I need the lines below from the one with "sim (emit ds" down to the one with "destruct H1 as [He1" reproduced exactly, both ends included, and nothing else.

• Extracted records
------------------------
(** [save], as far as its observations go. *)
Lemma save_obs ud ue t b :
  synced b →
  let '(r, b') := save ud ue t b in
  synced b' ∧ opened b' = None
  ∧ match r, opened b with
    | Ok ds, Some ob =>
        if decide (ob_objs ob = []) then
          omap event_obs ds = [] ∧ ∀ name, last_seq name (bundle b') = last_seq name (bundle b)
        else
          let n := wrap64 (last_seq (ob_stream ob) (bundle b) + 1) in
          omap event_obs ds = [(n, rd_value <$> ob_readings ob, rd_timestamp <$> ob_readings ob)]
          ∧ ∀ name, last_seq name (bundle b') =
                    if decide (ob_stream ob = name) then n else last_seq name (bundle b)
    | Err _, None => b' = b
    | _, _ => False
    end.
Proof.
  intros Hs. unfold save. destruct (opened b) as [ob|] eqn:Hob; [|done].
  destruct (ob_objs ob) as [|obj objs] eqn:Hobjs; [done|].
  assert (∀ b1, synced b1 → opened b1 = None → is_Some (streams (bundle b1) !! ob_stream ob) →
    (∀ name, last_seq name (bundle b1) = last_seq name (bundle b)) →
    let '(ev, bd) := event ue t (ob_stream ob) (rd_value <$> ob_readings ob)
                       (rd_timestamp <$> ob_readings ob) (bundle b1) in
    let n := wrap64 (last_seq (ob_stream ob) (bundle b) + 1) in
    synced (set_bundle bd b1) ∧ opened b1 = None
    ∧ ∃ ev', ev = Some ev' ∧ event_obs (DocEvent ev') =
        Some (n, rd_value <$> ob_readings ob, rd_timestamp <$> ob_readings ob)
    ∧ ∀ name, last_seq name bd =
              if decide (ob_stream ob = name) then n else last_seq name (bundle b)) as Hev.
  { intros b1 Hs1 Ho1 [st Hst] Hl. unfold event. rewrite Hst. split; [|split; [done|]].
    - intros name uid Hd. simpl in *. apply Hs1 in Hd as [st' Hst'].
      apply lookup_alter_is_Some. by rewrite Hst'.
    - eexists. split; [done|]. rewrite <-!Hl. unfold last_seq at 1. rewrite Hst. split; [done|].
      intros name. rewrite last_seq_bump, <-Hl by (by rewrite Hst).
      repeat case_decide; try done. subst. unfold last_seq. by rewrite Hst. }
  destruct (match descriptors (set_opened None b) !! _ with Some _ => _ | None => _ end) eqn:Hneeds.
  - pose proof (last_seq_prepare ud t (ob_stream ob) (obj :: objs) (set_opened None b)) as Hp.
    destruct (prepare_stream _ _ _ _ _) as [d b1]. simpl in Hp.
    destruct (Hp EmptyString) as (_ & Ho1 & Hst1 & Hs1).
    specialize (Hev b1 (Hs1 Hs) Ho1 Hst1 (λ name, proj1 (Hp name))).
    destruct (event _ _ _ _ _ (bundle b1)) as [ev bd]. destruct Hev as (? & ? & ev' & -> & He & Hl).
    split; [done|]. split; [done|]. rewrite decide_False by congruence.
    split; [|done]. simpl in He |- *. by injection He as -> -> ->.
  - assert (is_Some (streams (bundle b) !! ob_stream ob)) as Hst.
    { simpl in Hneeds. destruct (descriptors b !! ob_stream ob) as [uid|] eqn:Hd; [|done].
      by eapply Hs. }
    specialize (Hev (set_opened None b) Hs eq_refl Hst (λ _, eq_refl)).
    change (bundle (set_opened None b)) with (bundle b) in *.
    destruct (event _ _ _ _ _ (bundle b)) as [ev bd]. destruct Hev as (? & ? & ev' & -> & He & Hl).
    split; [done|]. split; [done|]. rewrite decide_False by congruence.
    split; [|done]. simpl in He |- *. by injection He as -> -> ->.
Qed.

(** Two wires the same messages drive alike. *)
Record sim w w' : Prop := {
  sim_idle : configuring w = false ∧ configuring w' = false;
  sim_synced : synced (w_bundler w) ∧ synced (w_bundler w');
  sim_alike : alike (w_bundler w) (w_bundler w');
  sim_docs : omap event_obs (w_docs w') = omap event_obs (w_docs w);
}.

Definition same_verb (o o' : wire_op) : Prop :=
  ∃ fr fr' n n' v, o = verb_op fr n v ∧ o' = verb_op fr' n' v.

Lemma sim_attempt (f : RunBundler → Result RunBundler BsrsError) w w' :
  sim w w' →
  (∀ b b', alike b b' →
     (∃ ob, f b = Ok (set_opened ob b) ∧ f b' = Ok (set_opened ob b'))
     ∨ (∃ e, f b = Err e ∧ f b' = Err e)) →
  sim (attempt (f (w_bundler w)) w) (attempt (f (w_bundler w')) w').
Proof.
  intros [Hi Hs Ha Hd] Hf. destruct (Hf _ _ Ha) as [(ob & -> & ->)|(e & -> & ->)]; [|by split].
  split; simpl; [done|done| |done]. by split; [|apply Ha].
Qed.

Lemma sim_emit b b' ds ds' w w' :
  sim w w' → synced b → synced b' → alike b b' → omap event_obs ds' = omap event_obs ds →
  sim (emit ds (with_bundler b w)) (emit ds' (with_bundler b' w')).
Proof.
  intros [Hi _ _ Hd] Hs Hs' Ha He. split; simpl; [done|done|done|].
  by rewrite !omap_app, Hd, He.
Qed.

Lemma sim_step o o' w w' : same_verb o o' → sim w w' → sim (wire_step o w) (wire_step o' w').
Proof.
  intros (fr & fr' & n & n' & v & -> & ->) Hsim. pose proof Hsim as [[Hi Hi'] [Hs Hs'] [Ho Hl] Hd].
  destruct v as [name|obj readings| | |name objs]; simpl wire_step; rewrite Hi, Hi';
    simpl plan_step.
  - apply sim_attempt; [done|]. intros b b' [Heq _]. unfold create. rewrite Heq.
    destruct (opened b); [right|left]; eauto.
  - apply sim_attempt; [done|]. intros b b' [Heq _]. unfold add_read. rewrite Heq.
    destruct (opened b); simpl; [|right; eauto]. case_match; [left|right]; eauto.
  - pose proof (save_obs (f_desc fr n) (f_event fr n) (f_time fr n) (w_bundler w) Hs) as H1.
    pose proof (save_obs (f_desc fr' n') (f_event fr' n') (f_time fr' n') (w_bundler w') Hs') as H2.
    destruct (save _ _ _ (w_bundler w)) as [r b1], (save _ _ _ (w_bundler w')) as [r' b1'].
    destruct H1 as (Hs1 & Ho1 & H1), H2 as (Hs2 & Ho2 & H2). rewrite Ho in H2.
    destruct (opened (w_bundler w)) as [ob|], r as [ds|e], r' as [ds'|e']; try done.
    + apply sim_emit; [done..| |]; [split; [congruence|]|]; case_decide;
        destruct H1 as [He1 Hl1], H2 as [He2 Hl2].
      * intros name. by rewrite Hl1, Hl2, Hl.
      * intros name. rewrite Hl1, Hl2, !Hl. done.
      * by rewrite He1, He2.
      * by rewrite He1, He2, Hl.
    + subst. destruct w, w'. simpl in *. done.
  - apply sim_attempt; [done|]. intros b b' [Heq _]. unfold drop_bundle. rewrite Heq.
    destruct (opened b); [left|right]; eauto.
  - unfold declare_stream.
    pose proof (last_seq_prepare (f_desc fr n) (f_time fr n) name objs (w_bundler w)) as H1.
    pose proof (last_seq_prepare (f_desc fr' n') (f_time fr' n') name objs (w_bundler w')) as H2.
    destruct (prepare_stream _ _ _ _ (w_bundler w)) as [d b1].
    destruct (prepare_stream _ _ _ _ (w_bundler w')) as [d' b1'].
    destruct (H1 EmptyString) as (_ & Ho1 & _ & Hs1), (H2 EmptyString) as (_ & Ho2 & _ & Hs2).
    apply sim_emit; [done|by apply Hs1|by apply Hs2| |done].
    split; [congruence|]. intros name'. destruct (H1 name') as [-> _], (H2 name') as [-> _]. done.
Qed.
------------------------
• Completed task
  sim (emit ds (with_bundler b w)) (emit ds' (with_bundler b' w')).
Proof.
  intros [Hi _ _ Hd] Hs Hs' Ha He. split; simpl; [done|done|done|].
  by rewrite !omap_app, Hd, He.
Qed.

Lemma sim_step o o' w w' : same_verb o o' → sim w w' → sim (wire_step o w) (wire_step o' w').
Proof.
  intros (fr & fr' & n & n' & v & -> & ->) Hsim. pose proof Hsim as [[Hi Hi'] [Hs Hs'] [Ho Hl] Hd].
  destruct v as [name|obj readings| | |name objs]; simpl wire_step; rewrite Hi, Hi';
    simpl plan_step.
  - apply sim_attempt; [done|]. intros b b' [Heq _]. unfold create. rewrite Heq.
    destruct (opened b); [right|left]; eauto.
  - apply sim_attempt; [done|]. intros b b' [Heq _]. unfold add_read. rewrite Heq.
    destruct (opened b); simpl; [|right; eauto]. case_match; [left|right]; eauto.
  - pose proof (save_obs (f_desc fr n) (f_event fr n) (f_time fr n) (w_bundler w) Hs) as H1.
    pose proof (save_obs (f_desc fr' n') (f_event fr' n') (f_time fr' n') (w_bundler w') Hs') as H2.
    destruct (save _ _ _ (w_bundler w)) as [r b1], (save _ _ _ (w_bundler w')) as [r' b1'].
    destruct H1 as (Hs1 & Ho1 & H1), H2 as (Hs2 & Ho2 & H2). rewrite Ho in H2.
    destruct (opened (w_bundler w)) as [ob|], r as [ds|e], r' as [ds'|e']; try done.
    + apply sim_emit; [done..| |]; [split; [congruence|]|]; case_decide;
        destruct H1 as [He1 Hl1], H2 as [He2 Hl2].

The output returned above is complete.